(* ===== verification/DdrMem.v ===== *)
(** The DDR memory controller (ddr_mem.h and ddr_mem.cpp): its request queues, the FR-FCFS
    scheduler, refreshes, and the event that ticks it.  Requests are numbered nodes of the
    two pools; [-1ul] as a cycle is [None]; cycles are 64-bit counters that do not wrap.
    Three fields of the state are not in the source: [agenda], the scheduling events queued
    in the contention simulation, [outs], what the controller told the events of its
    requests, and [cmds], the commands it recorded as sent to the memory. *)
From S2P Require Import Prelude MemHier DdrTiming.
Import MemHier DdrTiming.

Module DdrMem.

Record Request := mkRequest {
  r_addr : Z;
  r_loc : AddrLoc;
  r_write : bool;
  rowHitSeq : Z;
  arrivalCycle : Z;
  startSysCycle : Z;
  r_ev : option nat
}.

Record Bank := mkBank {
  openRow : Z;
  open : bool;
  minPreCycle : Z;
  lastActCycle : Z;
  lastCmdCycle : Z;
  curRowHits : Z;
  rdReqs : list nat;
  wrReqs : list nat
}.

(** [RequestQueue]: the requests in order of arrival, and the free nodes, last first. *)
Record RequestQueue := mkRQ { reqList : list nat; freeList : list nat }.

Inductive SchedState := IDLE | QUEUED | RUNNING | ANNULLED.
#[export] Instance SchedState_eq_dec : EqDecision SchedState.
Proof. solve_decision. Defined.

Inductive cmd :=
  | PRE (t rk bk : Z)
  | ACT (t rk bk r : Z)
  | CAS (wr : bool) (t rk bk r : Z)
  | REF (start done : Z).

Inductive out :=
  | Hold (ev : nat)
  | Release (ev : nat)
  | Done (ev : nat) (cyc : Z).

Record stats := mkStats {
  profReads : Z; profWrites : Z; profTotalRdLat : Z; profTotalWrLat : Z;
  profReadHits : Z; profWriteHits : Z; latencyHist : Z -> Z
}.

Record ddr := mkDdr {
  minRespCycle : Z;
  lastCmdWasWrite : bool;
  reqs : nat -> Request;
  rdQueue : RequestQueue;
  wrQueue : RequestQueue;
  overflowQueue : list Request;
  banks : Z * Z -> Bank; (* by rank and bank *)
  actWindows : Z -> ActWindow.window;
  sched : nat -> SchedState; (* of the scheduling events *)
  numSched : nat;
  nextSchedEvent : option nat;
  nextSchedCycle : option Z;
  eventFreelist : list nat;
  profs : stats;
  agenda : list (Z * nat);
  outs : list out;
  cmds : list cmd
}.

Record config := mkCfg {
  T : tech;
  ranksPerChannel : Z;
  banksPerRank : Z;
  controllerSysLatency : Z;
  queueDepth : Z;
  rowHitLimit : Z;
  deferredWrites : bool;
  closedPage : bool;
  amap : addrmap;
  sysFreqKHz : Z;
  memFreqKHz : Z
}.

(** ** RequestQueue *)

Definition rq_empty (q : RequestQueue) : bool := bool_decide (reqList q = []).
Definition rq_full (q : RequestQueue) : bool := bool_decide (freeList q = []).
Definition rq_size (q : RequestQueue) : Z := Z.of_nat (length (reqList q)).

Definition alloc (q : RequestQueue) : res (nat * RequestQueue) :=
  match last (freeList q) with
  | None => Fail AssertFailed
  | Some n => mret (n, mkRQ (reqList q ++ [n]) (removelast (freeList q)))
  end.

Fixpoint list_remove (n : nat) (l : list nat) : list nat :=
  match l with
  | [] => []
  | x :: l => if (x =? n)%nat then l else x :: list_remove n l
  end.

Definition rq_remove (n : nat) (q : RequestQueue) : RequestQueue :=
  mkRQ (list_remove n (reqList q)) (freeList q ++ [n]).

(** ** Parts of the state *)

Section fields.
Context (d : ddr).
Definition set_reqs (r : nat -> Request) : ddr :=
  mkDdr (minRespCycle d) (lastCmdWasWrite d) r (rdQueue d) (wrQueue d) (overflowQueue d)
    (banks d) (actWindows d) (sched d) (numSched d) (nextSchedEvent d) (nextSchedCycle d)
    (eventFreelist d) (profs d) (agenda d) (outs d) (cmds d).
Definition set_queues (rd wr : RequestQueue) (ovf : list Request) : ddr :=
  mkDdr (minRespCycle d) (lastCmdWasWrite d) (reqs d) rd wr ovf
    (banks d) (actWindows d) (sched d) (numSched d) (nextSchedEvent d) (nextSchedCycle d)
    (eventFreelist d) (profs d) (agenda d) (outs d) (cmds d).
Definition set_bank (k : Z * Z) (b : Bank) : ddr :=
  mkDdr (minRespCycle d) (lastCmdWasWrite d) (reqs d) (rdQueue d) (wrQueue d) (overflowQueue d)
    (<[k := b]> (banks d)) (actWindows d) (sched d) (numSched d) (nextSchedEvent d)
    (nextSchedCycle d) (eventFreelist d) (profs d) (agenda d) (outs d) (cmds d).
Definition add_outs (o : list out) : ddr :=
  mkDdr (minRespCycle d) (lastCmdWasWrite d) (reqs d) (rdQueue d) (wrQueue d) (overflowQueue d)
    (banks d) (actWindows d) (sched d) (numSched d) (nextSchedEvent d) (nextSchedCycle d)
    (eventFreelist d) (profs d) (agenda d) (outs d ++ o) (cmds d).
(** The fields of the scheduling events. *)
Definition set_sched (s : nat -> SchedState) (n : nat) (e : option nat) (c : option Z)
    (fl : list nat) (ag : list (Z * nat)) : ddr :=
  mkDdr (minRespCycle d) (lastCmdWasWrite d) (reqs d) (rdQueue d) (wrQueue d) (overflowQueue d)
    (banks d) (actWindows d) s n e c fl (profs d) ag (outs d) (cmds d).
(** What serving a request changes besides its bank. *)
Definition set_service (resp : Z) (wr : bool) (w : Z -> ActWindow.window) (p : stats)
    (c : list cmd) : ddr :=
  mkDdr resp wr (reqs d) (rdQueue d) (wrQueue d) (overflowQueue d)
    (banks d) w (sched d) (numSched d) (nextSchedEvent d) (nextSchedCycle d)
    (eventFreelist d) p (agenda d) (outs d) (cmds d ++ c).
End fields.

Section DdrMem.
Context (g : config).

Definition sysToMem := sysToMemCycle (sysFreqKHz g) (memFreqKHz g).
Definition memToSys := memToSysCycle (sysFreqKHz g) (memFreqKHz g).
Definition matching := matchingMemToSysCycle (sysFreqKHz g) (memFreqKHz g).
*****
» **WHAT YOU ARE ASKED TO DO**
Copy out the whole listing exactly; please set it all down.

» **ANSWER FOR THE TASK**
(* ===== verification/DdrMem.v ===== *)
(** The DDR memory controller (ddr_mem.h and ddr_mem.cpp): its request queues, the FR-FCFS
    scheduler, refreshes, and the event that ticks it.  Requests are numbered nodes of the
    two pools; [-1ul] as a cycle is [None]; cycles are 64-bit counters that do not wrap.
    Three fields of the state are not in the source: [agenda], the scheduling events queued
    in the contention simulation, [outs], what the controller told the events of its
    requests, and [cmds], the commands it recorded as sent to the memory. *)
From S2P Require Import Prelude MemHier DdrTiming.
Import MemHier DdrTiming.

Module DdrMem.

Record Request := mkRequest {
  r_addr : Z;
  r_loc : AddrLoc;
  r_write : bool;
  rowHitSeq : Z;
  arrivalCycle : Z;
  startSysCycle : Z;
  r_ev : option nat
}.

Record Bank := mkBank {
  openRow : Z;
  open : bool;
  minPreCycle : Z;
  lastActCycle : Z;
  lastCmdCycle : Z;
  curRowHits : Z;
  rdReqs : list nat;
  wrReqs : list nat
}.

(** [RequestQueue]: the requests in order of arrival, and the free nodes, last first. *)
Record RequestQueue := mkRQ { reqList : list nat; freeList : list nat }.

Inductive SchedState := IDLE | QUEUED | RUNNING | ANNULLED.
#[export] Instance SchedState_eq_dec : EqDecision SchedState.
Proof. solve_decision. Defined.

Inductive cmd :=
  | PRE (t rk bk : Z)
  | ACT (t rk bk r : Z)
  | CAS (wr : bool) (t rk bk r : Z)
  | REF (start done : Z).

Inductive out :=
  | Hold (ev : nat)
  | Release (ev : nat)
  | Done (ev : nat) (cyc : Z).

Record stats := mkStats {
  profReads : Z; profWrites : Z; profTotalRdLat : Z; profTotalWrLat : Z;
  profReadHits : Z; profWriteHits : Z; latencyHist : Z -> Z
}.

Record ddr := mkDdr {
  minRespCycle : Z;
  lastCmdWasWrite : bool;
  reqs : nat -> Request;
  rdQueue : RequestQueue;
  wrQueue : RequestQueue;
  overflowQueue : list Request;
  banks : Z * Z -> Bank; (* by rank and bank *)
  actWindows : Z -> ActWindow.window;
  sched : nat -> SchedState; (* of the scheduling events *)
  numSched : nat;
  nextSchedEvent : option nat;
  nextSchedCycle : option Z;
  eventFreelist : list nat;
  profs : stats;
  agenda : list (Z * nat);
  outs : list out;
  cmds : list cmd
}.

Record config := mkCfg {
  T : tech;
  ranksPerChannel : Z;
  banksPerRank : Z;
  controllerSysLatency : Z;
  queueDepth : Z;
  rowHitLimit : Z;
  deferredWrites : bool;
  closedPage : bool;
  amap : addrmap;
  sysFreqKHz : Z;
  memFreqKHz : Z
}.

(** ** RequestQueue *)

Definition rq_empty (q : RequestQueue) : bool := bool_decide (reqList q = []).
Definition rq_full (q : RequestQueue) : bool := bool_decide (freeList q = []).
Definition rq_size (q : RequestQueue) : Z := Z.of_nat (length (reqList q)).

Definition alloc (q : RequestQueue) : res (nat * RequestQueue) :=
  match last (freeList q) with
  | None => Fail AssertFailed
  | Some n => mret (n, mkRQ (reqList q ++ [n]) (removelast (freeList q)))
  end.

Fixpoint list_remove (n : nat) (l : list nat) : list nat :=
  match l with
  | [] => []
  | x :: l => if (x =? n)%nat then l else x :: list_remove n l
  end.

Definition rq_remove (n : nat) (q : RequestQueue) : RequestQueue :=
  mkRQ (list_remove n (reqList q)) (freeList q ++ [n]).

(** ** Parts of the state *)

Section fields.
Context (d : ddr).
Definition set_reqs (r : nat -> Request) : ddr :=
  mkDdr (minRespCycle d) (lastCmdWasWrite d) r (rdQueue d) (wrQueue d) (overflowQueue d)
    (banks d) (actWindows d) (sched d) (numSched d) (nextSchedEvent d) (nextSchedCycle d)
    (eventFreelist d) (profs d) (agenda d) (outs d) (cmds d).
Definition set_queues (rd wr : RequestQueue) (ovf : list Request) : ddr :=
  mkDdr (minRespCycle d) (lastCmdWasWrite d) (reqs d) rd wr ovf
    (banks d) (actWindows d) (sched d) (numSched d) (nextSchedEvent d) (nextSchedCycle d)
    (eventFreelist d) (profs d) (agenda d) (outs d) (cmds d).
Definition set_bank (k : Z * Z) (b : Bank) : ddr :=
  mkDdr (minRespCycle d) (lastCmdWasWrite d) (reqs d) (rdQueue d) (wrQueue d) (overflowQueue d)
    (<[k := b]> (banks d)) (actWindows d) (sched d) (numSched d) (nextSchedEvent d)
    (nextSchedCycle d) (eventFreelist d) (profs d) (agenda d) (outs d) (cmds d).
Definition add_outs (o : list out) : ddr :=
  mkDdr (minRespCycle d) (lastCmdWasWrite d) (reqs d) (rdQueue d) (wrQueue d) (overflowQueue d)
    (banks d) (actWindows d) (sched d) (numSched d) (nextSchedEvent d) (nextSchedCycle d)
    (eventFreelist d) (profs d) (agenda d) (outs d ++ o) (cmds d).
(** The fields of the scheduling events. *)
Definition set_sched (s : nat -> SchedState) (n : nat) (e : option nat) (c : option Z)
    (fl : list nat) (ag : list (Z * nat)) : ddr :=
  mkDdr (minRespCycle d) (lastCmdWasWrite d) (reqs d) (rdQueue d) (wrQueue d) (overflowQueue d)
    (banks d) (actWindows d) s n e c fl (profs d) ag (outs d) (cmds d).
(** What serving a request changes besides its bank. *)
Definition set_service (resp : Z) (wr : bool) (w : Z -> ActWindow.window) (p : stats)
    (c : list cmd) : ddr :=
  mkDdr resp wr (reqs d) (rdQueue d) (wrQueue d) (overflowQueue d)
    (banks d) w (sched d) (numSched d) (nextSchedEvent d) (nextSchedCycle d)
    (eventFreelist d) p (agenda d) (outs d) (cmds d ++ c).
End fields.

Section DdrMem.
Context (g : config).

Definition sysToMem := sysToMemCycle (sysFreqKHz g) (memFreqKHz g).
Definition memToSys := memToSysCycle (sysFreqKHz g) (memFreqKHz g).
Definition matching := matchingMemToSysCycle (sysFreqKHz g) (memFreqKHz g).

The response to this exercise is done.